## Exercise aim
Set all the entries down once more, with nothing altered.

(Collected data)

——

(** An error-free frame [data] carrying landmarks [lm] with ears [l], [r]. *)
Definition tracked
    (data : Data.LandmarkFrame) (lm : Data.Landmarks)
    (l r : Data.LandmarkPoint) : Prop :=
  App.has_error data = false /\
  Data.landmarks data = Some lm /\
  Data.left_ear lm = Some l /\
  Data.right_ear lm = Some r.

End Page.

(** ** Concrete inputs used in the examples below *)
Module Examples.
Import Data.

Definition ear_03 : LandmarkPoint := {| x := 0.3; y := 0.4; z := 0.1 |}.
Definition ear_07 : LandmarkPoint := {| x := 0.7; y := 0.4; z := 0.1 |}.
Definition ear_05 : LandmarkPoint := {| x := 0.5; y := 0.5; z := 0 |}.

Definition turned : FaceRotation := {| pitch := 0.2; yaw := -0.4; roll := 0.1 |}.
Definition tilted : FaceRotation := {| pitch := 0; yaw := 0.6; roll := -0.3 |}.

Definition ears_only : Landmarks :=
  {| left_ear := Some ear_03; right_ear := Some ear_07; face_rotation := None |}.

Definition ears_turned : Landmarks :=
  {| left_ear := Some ear_05; right_ear := Some ear_07;
     face_rotation := Some turned |}.

Definition ears_tilted : Landmarks :=
  {| left_ear := Some ear_03; right_ear := Some ear_05;
     face_rotation := Some tilted |}.

Definition frame_of (lm : option Landmarks) (detected : bool) : LandmarkFrame :=
  {| timestamp := Some 1%Q; landmarks := lm; fps := Some 30%Q;
     face_detected := Some detected; error := None |}.

(** The scenario frame of the specification. *)
Definition scenario_frame : LandmarkFrame := frame_of (Some ears_only) true.

(** Both ears tracked, yet the producer says no face was detected. *)
Definition undetected_frame : LandmarkFrame := frame_of (Some ears_only) false.

(** Frames that carry a rotation. *)
Definition turned_frame : LandmarkFrame := frame_of (Some ears_turned) true.
Definition tilted_frame : LandmarkFrame := frame_of (Some ears_tilted) true.

Definition failing_frame : LandmarkFrame :=
  {| timestamp := Some 2%Q; landmarks := None; fps := Some 0%Q;
     face_detected := Some false; error := Some "camera unavailable" |}.

Definition square_video : VideoSize := {| width := 480; height := 480 |}.

Definition gold_hoops : Jewelry :=
  {| id := 1; name := "Gold Hoops"; type := "earrings"; color := "#FFD700";
     modelPath := Some "/models/gold-hoop-earring.glb"; scale := 1.5 |}.

Definition plain_studs : Jewelry :=
  {| id := 2; name := "Silver Studs"; type := "earrings"; color := "#C0C0C0";
     modelPath := None; scale := 1.2 |}.

(** A page that has already shown one tracked frame. *)
Definition tracking_page : Page.State :=
  Page.receive (Page.videoReady Page.initial square_video) scenario_frame.

(** A browser that parses only the empty object and accepts only
    [ws://] and [wss://] URLs. *)
Definition sample_runtime : LandmarkWebSocket.Runtime :=
  {| LandmarkWebSocket.JSON_parse := fun data =>
       if String.eqb data "{}" then
         Some {| timestamp := None; landmarks := None; fps := None;
                 face_detected := None; error := None |}
       else None;
     LandmarkWebSocket.WebSocket_accepts := fun url =>
       String.prefix "ws://" url || String.prefix "wss://" url |}.

Definition endpoint : string := "ws://localhost:8000/ws/landmarks".

(** The client of [App] right after its first [connect()]. *)
Definition started : LandmarkWebSocket.World :=
  LandmarkWebSocket.exec
    (LandmarkWebSocket.connect (rt := sample_runtime))
    (LandmarkWebSocket.boot endpoint).

(** The same client once its first socket has opened. *)
Definition connected_world : LandmarkWebSocket.World :=
  LandmarkWebSocket.exec
    LandmarkWebSocket.onopen
    (LandmarkWebSocket.set_socket 0 LandmarkWebSocket.OPEN started).

(** Socket [n] fails to connect and the timer set for it fires. *)
Definition fail_and_retry (n : nat) : list LandmarkWebSocket.Event :=
  [LandmarkWebSocket.sock_close n; LandmarkWebSocket.timer_fire 0].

——

## Written reply
(** An error-free frame [data] carrying landmarks [lm] with ears [l], [r]. *)
Definition tracked
    (data : Data.LandmarkFrame) (lm : Data.Landmarks)
    (l r : Data.LandmarkPoint) : Prop :=
  App.has_error data = false /\
  Data.landmarks data = Some lm /\
  Data.left_ear lm = Some l /\
  Data.right_ear lm = Some r.

End Page.

(** ** Concrete inputs used in the examples below *)
Module Examples.
Import Data.

Definition ear_03 : LandmarkPoint := {| x := 0.3; y := 0.4; z := 0.1 |}.
Definition ear_07 : LandmarkPoint := {| x := 0.7; y := 0.4; z := 0.1 |}.
Definition ear_05 : LandmarkPoint := {| x := 0.5; y := 0.5; z := 0 |}.

Definition turned : FaceRotation := {| pitch := 0.2; yaw := -0.4; roll := 0.1 |}.
Definition tilted : FaceRotation := {| pitch := 0; yaw := 0.6; roll := -0.3 |}.

Definition ears_only : Landmarks :=
  {| left_ear := Some ear_03; right_ear := Some ear_07; face_rotation := None |}.

Definition ears_turned : Landmarks :=
  {| left_ear := Some ear_05; right_ear := Some ear_07;
     face_rotation := Some turned |}.

Definition ears_tilted : Landmarks :=
  {| left_ear := Some ear_03; right_ear := Some ear_05;
     face_rotation := Some tilted |}.

Definition frame_of (lm : option Landmarks) (detected : bool) : LandmarkFrame :=
  {| timestamp := Some 1%Q; landmarks := lm; fps := Some 30%Q;
     face_detected := Some detected; error := None |}.

(** The scenario frame of the specification. *)
Definition scenario_frame : LandmarkFrame := frame_of (Some ears_only) true.

(** Both ears tracked, yet the producer says no face was detected. *)
Definition undetected_frame : LandmarkFrame := frame_of (Some ears_only) false.

(** Frames that carry a rotation. *)
Definition turned_frame : LandmarkFrame := frame_of (Some ears_turned) true.
Definition tilted_frame : LandmarkFrame := frame_of (Some ears_tilted) true.

Definition failing_frame : LandmarkFrame :=
  {| timestamp := Some 2%Q; landmarks := None; fps := Some 0%Q;
     face_detected := Some false; error := Some "camera unavailable" |}.

Definition square_video : VideoSize := {| width := 480; height := 480 |}.

Definition gold_hoops : Jewelry :=
  {| id := 1; name := "Gold Hoops"; type := "earrings"; color := "#FFD700";
     modelPath := Some "/models/gold-hoop-earring.glb"; scale := 1.5 |}.

Definition plain_studs : Jewelry :=
  {| id := 2; name := "Silver Studs"; type := "earrings"; color := "#C0C0C0";
     modelPath := None; scale := 1.2 |}.

(** A page that has already shown one tracked frame. *)
Definition tracking_page : Page.State :=
  Page.receive (Page.videoReady Page.initial square_video) scenario_frame.

(** A browser that parses only the empty object and accepts only
    [ws://] and [wss://] URLs. *)
Definition sample_runtime : LandmarkWebSocket.Runtime :=
  {| LandmarkWebSocket.JSON_parse := fun data =>
       if String.eqb data "{}" then
         Some {| timestamp := None; landmarks := None; fps := None;
                 face_detected := None; error := None |}
       else None;
     LandmarkWebSocket.WebSocket_accepts := fun url =>
       String.prefix "ws://" url || String.prefix "wss://" url |}.

Definition endpoint : string := "ws://localhost:8000/ws/landmarks".

(** The client of [App] right after its first [connect()]. *)
Definition started : LandmarkWebSocket.World :=
  LandmarkWebSocket.exec
    (LandmarkWebSocket.connect (rt := sample_runtime))
    (LandmarkWebSocket.boot endpoint).

(** The same client once its first socket has opened. *)
Definition connected_world : LandmarkWebSocket.World :=
  LandmarkWebSocket.exec
    LandmarkWebSocket.onopen
    (LandmarkWebSocket.set_socket 0 LandmarkWebSocket.OPEN started).

(** Socket [n] fails to connect and the timer set for it fires. *)
Definition fail_and_retry (n : nat) : list LandmarkWebSocket.Event :=
  [LandmarkWebSocket.sock_close n; LandmarkWebSocket.timer_fire 0].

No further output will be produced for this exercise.